START RECORDS FOR THIS TASK

(** X2: [noise_images] broadcasts over the batch dimension.  Given a single
    valid timestep, it noises every sample of a batch of any size at that
    timestep.  Given a batch of a single sample and any number of valid
    timesteps, it returns one noised copy of the sample per timestep, all
    built from the same noise, and the noise it returns still has a single
    sample. *)
Theorem noise_images_broadcasts
        `{ES : EntropySource}
        (T : Z) (bs be : R) (size : nat) (d : Diffusion) (w : world) :
  Diffusion_init T bs be size = Ok d ->
  self w = d ->
  (forall (x : tensor) (t0 : Z),
      (0 <= t0 < T)%Z ->
      exists w',
        noise_images x [t0] w =
        Ok ((map2 (map2 (spec_forward (nth (Z.to_nat t0) (alpha_hat d) 0)))
                  x (fst (draw_samples (shape x) (rng w))),
             fst (draw_samples (shape x) (rng w))), w')) /\
  (forall (x0 : list R) (t : list Z),
      Forall (fun i => 0 <= i < T)%Z t ->
      exists w',
        noise_images [x0] t w =
        Ok ((map (fun ti =>
                    map2 (spec_forward (nth (Z.to_nat ti) (alpha_hat d) 0))
                         x0 (fst (draw_normals (length x0) (rng w)))) t,
             [fst (draw_normals (length x0) (rng w))]), w')).
Proof.
  intros Hd Hw.
  apply Diffusion_init_inv in Hd. destruct Hd as [HT ->].
  destruct (built_lengths T bs be size) as (_ & _ & Hlen).
  assert (Hlen' : Z.of_nat (length (alpha_hat (self w))) = T)
    by (rewrite Hw, Hlen; lia).
  split.
  - intros x t0 Ht0.
    unfold noise_images, bind, get_self, lift, randn_like, randn, ret.
    rewrite index_select_nonneg by (repeat constructor; lia).
    pose proof (shape_draw_samples (shape x) (rng w)) as Hs.
    destruct (draw_samples (shape x) (rng w)) as [eps g'].
    simpl in Hs |- *.
    rewrite (forward_mix_one_timestep _ _ x eps Hs).
    rewrite Hw. eexists. reflexivity.
  - intros x0 t Ht.
    unfold noise_images, bind, get_self, lift, randn_like, randn, ret.
    rewrite index_select_nonneg
      by (rewrite Hlen'; exact Ht).
    pose proof (length_draw_normals (length x0) (rng w)) as Hs.
    simpl draw_samples.
    destruct (draw_normals (length x0) (rng w)) as [e0 g'].
    simpl in Hs |- *.
    rewrite (forward_mix_one_sample
               (fun i => nth (Z.to_nat i) (alpha_hat (self w)) 0) t x0 e0 Hs).
    rewrite Hw. eexists. reflexivity.
Qed.

Lemma noise_images_broadcasts_witness :
  exists w',
    noise_images (ES := zero_source) [[1; 2]] [1%Z; 2%Z; 1%Z]
                 (demo_world (built 3 (1/10) (2/10) 1) true)
    = Ok ((map (fun ti =>
                  map2 (spec_forward
                          (nth (Z.to_nat ti)
                               (alpha_hat (built 3 (1/10) (2/10) 1)) 0))
                       [1; 2] [0; 0]) [1%Z; 2%Z; 1%Z],
           [[0; 0]]), w').
Proof.
  apply (proj2 (noise_images_broadcasts
                  (ES := zero_source) 3 (1/10) (2/10) 1
                  (built 3 (1/10) (2/10) 1)
                  (demo_world (built 3 (1/10) (2/10) 1) true)
                  eq_refl eq_refl) [1; 2] [1%Z; 2%Z; 1%Z]).
  repeat constructor; lia.
Defined.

END RECORDS FOR THIS TASK

All of the records should be repeated precisely as written.

(** X2: [noise_images] broadcasts over the batch dimension.  Given a single
    valid timestep, it noises every sample of a batch of any size at that
    timestep.  Given a batch of a single sample and any number of valid
    timesteps, it returns one noised copy of the sample per timestep, all
    built from the same noise, and the noise it returns still has a single
    sample. *)
Theorem noise_images_broadcasts
        `{ES : EntropySource}
        (T : Z) (bs be : R) (size : nat) (d : Diffusion) (w : world) :
  Diffusion_init T bs be size = Ok d ->
  self w = d ->
  (forall (x : tensor) (t0 : Z),
      (0 <= t0 < T)%Z ->
      exists w',
        noise_images x [t0] w =
        Ok ((map2 (map2 (spec_forward (nth (Z.to_nat t0) (alpha_hat d) 0)))
                  x (fst (draw_samples (shape x) (rng w))),
             fst (draw_samples (shape x) (rng w))), w')) /\
  (forall (x0 : list R) (t : list Z),
      Forall (fun i => 0 <= i < T)%Z t ->
      exists w',
        noise_images [x0] t w =
        Ok ((map (fun ti =>
                    map2 (spec_forward (nth (Z.to_nat ti) (alpha_hat d) 0))
                         x0 (fst (draw_normals (length x0) (rng w)))) t,
             [fst (draw_normals (length x0) (rng w))]), w')).
Proof.
  intros Hd Hw.
  apply Diffusion_init_inv in Hd. destruct Hd as [HT ->].
  destruct (built_lengths T bs be size) as (_ & _ & Hlen).
  assert (Hlen' : Z.of_nat (length (alpha_hat (self w))) = T)
    by (rewrite Hw, Hlen; lia).
  split.
  - intros x t0 Ht0.
    unfold noise_images, bind, get_self, lift, randn_like, randn, ret.
    rewrite index_select_nonneg by (repeat constructor; lia).
    pose proof (shape_draw_samples (shape x) (rng w)) as Hs.
    destruct (draw_samples (shape x) (rng w)) as [eps g'].
    simpl in Hs |- *.
    rewrite (forward_mix_one_timestep _ _ x eps Hs).
    rewrite Hw. eexists. reflexivity.
  - intros x0 t Ht.
    unfold noise_images, bind, get_self, lift, randn_like, randn, ret.
    rewrite index_select_nonneg
      by (rewrite Hlen'; exact Ht).
    pose proof (length_draw_normals (length x0) (rng w)) as Hs.
    simpl draw_samples.
    destruct (draw_normals (length x0) (rng w)) as [e0 g'].
    simpl in Hs |- *.
    rewrite (forward_mix_one_sample
               (fun i => nth (Z.to_nat i) (alpha_hat (self w)) 0) t x0 e0 Hs).
    rewrite Hw. eexists. reflexivity.
Qed.

Lemma noise_images_broadcasts_witness :
  exists w',
    noise_images (ES := zero_source) [[1; 2]] [1%Z; 2%Z; 1%Z]
                 (demo_world (built 3 (1/10) (2/10) 1) true)
    = Ok ((map (fun ti =>
                  map2 (spec_forward
                          (nth (Z.to_nat ti)
                               (alpha_hat (built 3 (1/10) (2/10) 1)) 0))
                       [1; 2] [0; 0]) [1%Z; 2%Z; 1%Z],
           [[0; 0]]), w').
Proof.
  apply (proj2 (noise_images_broadcasts
                  (ES := zero_source) 3 (1/10) (2/10) 1
                  (built 3 (1/10) (2/10) 1)
                  (demo_world (built 3 (1/10) (2/10) 1) true)
                  eq_refl eq_refl) [1; 2] [1%Z; 2%Z; 1%Z]).
  repeat constructor; lia.
Defined.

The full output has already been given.